Durante los años treinta y cuarenta, Romero había ido madurando una concepción de la historia alternativa a las que entonces se disputaban el campo en la Argentina. Su posición se caracterizaba tanto por el armazón filosófico más complejo y preciso, cuanto por el modo en que fundamentaba la relación entre el historiador, su práctica disciplinar y el mundo contemporáneo —incluyendo las exigencias políticas de éste— Las fuentes de su pensamiento son conocidas: la Kulturgeschichte alemana y, fundamentalmente, la escuela de los nuevos “filósofos de la historia” integrada por Rickert, Windelband, Dilthey y Simmel. Esa reflexión se vio enriquecida por su amplia cultura historiográfica y también por un conocimiento intenso de clásicos de los siglos XVIII y XIX, como Vico, Voltaire y Michelet. Su concepción de la relación entre el historiador y la historia aceptaba la proposición neokantiana de ein geschichtliche Leben —una “vida histórica”— como segundo medio constitutivo —equiparable a la naturliche Leben— de las condiciones de posibilidad del espíritu humano, lo cual implicaba que el conocimiento de la historia (como el de la naturaleza para Kant) debía realizarse a partir de categorías a priori. En sintonía con la aseveración de Simmel de que “la historia es una construcción”, Romero caracterizó así al conocimiento histórico:

De este pasado no aspiramos a conocer la totalidad, como no aspiramos a conocer la totalidad del árbol o del hombre. Es condición del conocimiento humano contentarse con percibir esquemas de las cosas. Este pasado, filtrado por la crítica rigurosa, decanta en la reflexión de sus líneas directoras, y por su intermedio, el presente adquiere continuidad y secuencia, sin servidumbres que limiten su libre expresión.
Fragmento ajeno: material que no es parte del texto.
(* ===== verification/ChunkModel.v ===== *)
(** * A concrete chunk codec

    A reader and a builder that satisfy the laws of [FlatCC]: one list element
    per number, strings with their length before them. *)
From S2P Require Import Prelude Bytes Crypto Segment Chunk Models.

#[local] Existing Instance toy_lib.

Definition enc_str (s : option bytes) : bytes :=
  match s with None => [0] | Some b => (1 + zlen b) :: b end.
Definition dec_str (l : bytes) : option (option bytes * bytes) :=
  match l with
  | [] => None
  | n :: l' => if n =? 0 then Some (None, l') else Some (Some (ztake (n - 1) l'), zdrop (n - 1) l')
  end.

Lemma dec_enc_str s rest : dec_str (enc_str s ++ rest) = Some (s, rest).
Proof.
  destruct s as [b|]; cbn; [|done]. pose proof (zlen_nonneg b). destruct (Z.eqb_spec (1 + zlen b) 0); [lia|].
  replace (1 + zlen b - 1) with (zlen b) by lia. by rewrite ztake_app_eq, zdrop_app_eq.
Qed.

(** Repeat a decoder [n] times. *)
Fixpoint dec_many {A} (dec : bytes → option (A * bytes)) (n : nat) (l : bytes) : option (list A * bytes) :=
  match n with
  | O => Some ([], l)
  | S n' =>
      match dec l with
      | None => None
      | Some (a, l') => match dec_many dec n' l' with None => None | Some (as_, r) => Some (a :: as_, r) end
      end
  end.

Lemma dec_many_enc {A} (enc : A → bytes) dec l rest :
  (∀ a r, dec (enc a ++ r) = Some (a, r)) →
  dec_many dec (length l) (concat (map enc l) ++ rest) = Some (l, rest).
Proof.
  intros H. induction l as [|a l IH]; cbn; [done|]. rewrite <-app_assoc, H, IH. done.
Qed.

Definition enc_list {A} (enc : A → bytes) (l : list A) : bytes := zlen l :: concat (map enc l).
Definition dec_list {A} (dec : bytes → option (A * bytes)) (l : bytes) : option (list A * bytes) :=
  match l with [] => None | n :: l' => dec_many dec (Z.to_nat n) l' end.

Lemma dec_enc_list {A} (enc : A → bytes) dec l rest :
  (∀ a r, dec (enc a ++ r) = Some (a, r)) → dec_list dec (enc_list enc l ++ rest) = Some (l, rest).
Proof. intros H. cbn. unfold zlen. rewrite Nat2Z.id. by apply dec_many_enc. Qed.

Definition enc_compact (e : CompactEntry) : bytes :=
  [ce_realtime_ts e; ce_monotonic_ts e; ce_priority e; ce_pid e; ce_monotonic_tie_order e]
  ++ enc_str (ce_message e) ++ enc_str (ce_unit e).
Definition dec_compact (l : bytes) : option (CompactEntry * bytes) :=
  match l with
  | rt :: mono :: pr :: pid :: tie :: l1 =>
      match dec_str l1 with
      | Some (msg, l2) =>
          match dec_str l2 with
          | Some (unit, l3) => Some (mkCompactEntry rt mono pr msg pid unit tie, l3)
          | None => None
          end
      | None => None
      end
  | _ => None
  end.

Lemma dec_enc_compact e r : dec_compact (enc_compact e ++ r) = Some (e, r).
Proof.
  unfold enc_compact. rewrite <-!app_assoc. cbn -[dec_str enc_str]. rewrite !dec_enc_str. by destruct e.
Qed.

Definition enc_field (f : Field) : bytes := enc_str (fd_name f) ++ enc_str (fd_value f).
Definition dec_field (l : bytes) : option (Field * bytes) :=
  match dec_str l with
  | Some (n, l1) => match dec_str l1 with Some (v, l2) => Some (mkField n v, l2) | None => None end
  | None => None
  end.
Lemma dec_enc_field f r : dec_field (enc_field f ++ r) = Some (f, r).
Proof. unfold enc_field, dec_field. rewrite <-app_assoc, !dec_enc_str. by destruct f. Qed.

Definition enc_full (e : FullEntry) : bytes :=
  [fe_realtime_ts e; fe_monotonic_ts e; fe_priority e; fe_pid e; fe_uid e; fe_gid e; fe_errno e;
   fe_monotonic_tie_order e]
  ++ enc_list enc_str [fe_message e; fe_message_id e; fe_unit e; fe_hostname e; fe_comm e; fe_exe e]
  ++ enc_list enc_field (fe_fields e).
Definition dec_full (l : bytes) : option (FullEntry * bytes) :=
  match l with
  | rt :: mono :: pr :: pid :: uid :: gid :: err :: tie :: l1 =>
      match dec_list dec_str l1 with
      | Some ([msg; mid; unit; host; comm; exe], l2) =>
          match dec_list dec_field l2 with
          | Some (fields, l3) =>
              Some (mkFullEntry rt mono pr msg fields mid unit pid uid gid host comm exe err tie, l3)
          | None => None
          end
      | _ => None
      end
  | _ => None
  end.

Lemma dec_enc_full e r : dec_full (enc_full e ++ r) = Some (e, r).
Proof.
  unfold enc_full. rewrite <-!app_assoc. cbn -[dec_list enc_list].
  rewrite (dec_enc_list enc_str dec_str) by apply dec_enc_str.
  rewrite (dec_enc_list enc_field dec_field) by apply dec_enc_field. by destruct e.
Qed.

(** Buffers that do not decode, or hold values out of range, read as empty. *)
#[export] Instance is_u64_dec x : Decision (is_u64 x).
Proof. unfold is_u64. apply _. Defined.
#[export] Instance is_u32_dec x : Decision (is_u32 x).
Proof. unfold is_u32. apply _. Defined.
#[export] Instance is_u16_dec x : Decision (is_u16 x).
Proof. unfold is_u16. apply _. Defined.
#[export] Instance is_u8_dec x : Decision (is_u8 x).
Proof. unfold is_u8. apply _. Defined.
#[export] Instance str_wf_dec s : Decision (str_wf s).
Proof. destruct s; cbn; apply _. Defined.

#[export] Instance compact_wf_dec e : Decision (compact_wf e).
Proof.
  refine (cast_if (decide (is_u64 (ce_realtime_ts e) ∧ is_u64 (ce_monotonic_ts e) ∧ is_u8 (ce_priority e) ∧
    str_wf (ce_message e) ∧ is_u32 (ce_pid e) ∧ str_wf (ce_unit e) ∧ is_u16 (ce_monotonic_tie_order e))));
    [destruct_and!; by split|intros []; tauto].
Defined.
#[export] Instance full_wf_dec e : Decision (full_wf e).
Proof.
  refine (cast_if (decide (is_u64 (fe_realtime_ts e) ∧ is_u64 (fe_monotonic_ts e) ∧ is_u8 (fe_priority e) ∧
    str_wf (fe_message e) ∧ str_wf (fe_message_id e) ∧ str_wf (fe_unit e) ∧ is_u32 (fe_pid e) ∧ is_u32 (fe_uid e) ∧
    is_u32 (fe_gid e) ∧ str_wf (fe_hostname e) ∧ str_wf (fe_comm e) ∧ str_wf (fe_exe e) ∧ is_u16 (fe_errno e) ∧
    is_u16 (fe_monotonic_tie_order e)))); [destruct_and!; by split|intros []; tauto].
Defined.

Definition read_entries {A} (dec : bytes → option (A * bytes)) (P : A → Prop) `{∀ a, Decision (P a)} (buf : bytes)
  : list A :=
  match dec_list dec buf with
  | Some (es, _) => if decide (Forall P es) then es else []
  | None => []
  end.

Lemma read_entries_wf {A} dec (P : A → Prop) `{∀ a, Decision (P a)} buf : Forall P (read_entries dec P buf).
Proof.
  unfold read_entries. destruct (dec_list dec buf) as [[es r]|]; [|constructor].
  by destruct (decide (Forall P es)).
Qed.

Lemma read_entries_enc {A} (enc : A → bytes) dec (P : A → Prop) `{∀ a, Decision (P a)} es :
  (∀ a r, dec (enc a ++ r) = Some (a, r)) → Forall P es → read_entries dec P (enc_list enc es) = es.
Proof.
  intros Hd He. unfold read_entries. rewrite <-(app_nil_r (enc_list enc es)), dec_enc_list by done.
  by rewrite decide_True.
Qed.

#[local] Instance toy_flatcc : FlatCC := {
  flatcc_segment := toy_lib;
  journal_DefaultChunk_entries := read_entries dec_compact compact_wf;
  journal_Chunk_entries := read_entries dec_full full_wf;
  journal_DefaultChunk_create := enc_list enc_compact;
  journal_Chunk_create := enc_list enc_full;
}.

Lemma enc_list_nonempty {A} (enc : A → bytes) es : negb (zlen (enc_list enc es) =? 0) = true.
Proof. unfold enc_list. rewrite zlen_cons. pose proof (zlen_nonneg (concat (map enc es))).
  apply negb_true_iff, Z.eqb_neq. lia. Qed.

#[local] Instance toy_flatcc_ok : FlatCC_ok toy_flatcc.
Proof.
  split; intros.
  - apply read_entries_wf.
  - apply read_entries_wf.
  - apply enc_list_nonempty.
  - apply read_entries_enc; [apply dec_enc_compact|done].
  - apply enc_list_nonempty.
  - apply read_entries_enc; [apply dec_enc_full|done].
Qed.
Para que toda la historia sea pasado de este estilo, será necesario resucitarlo sin olvidar que está muerto.[8]

Ello implicaba, necesariamente, que la única historia auténtica era la que debía escribirse desde el presente, y en una actitud de compenetración con ese presente. Frente a la exigencia metodológica de la “escuela erudita”, Romero postulaba que la erudición, el rigor metodológico —por más necesarios que fueran—, no dejaban de ser, al fin y al cabo, ancillae historiae. En clara contraposición al ideal de la Nueva Escuela, distinguía entre “la historia como mero saber” y “la historia viva”.[9]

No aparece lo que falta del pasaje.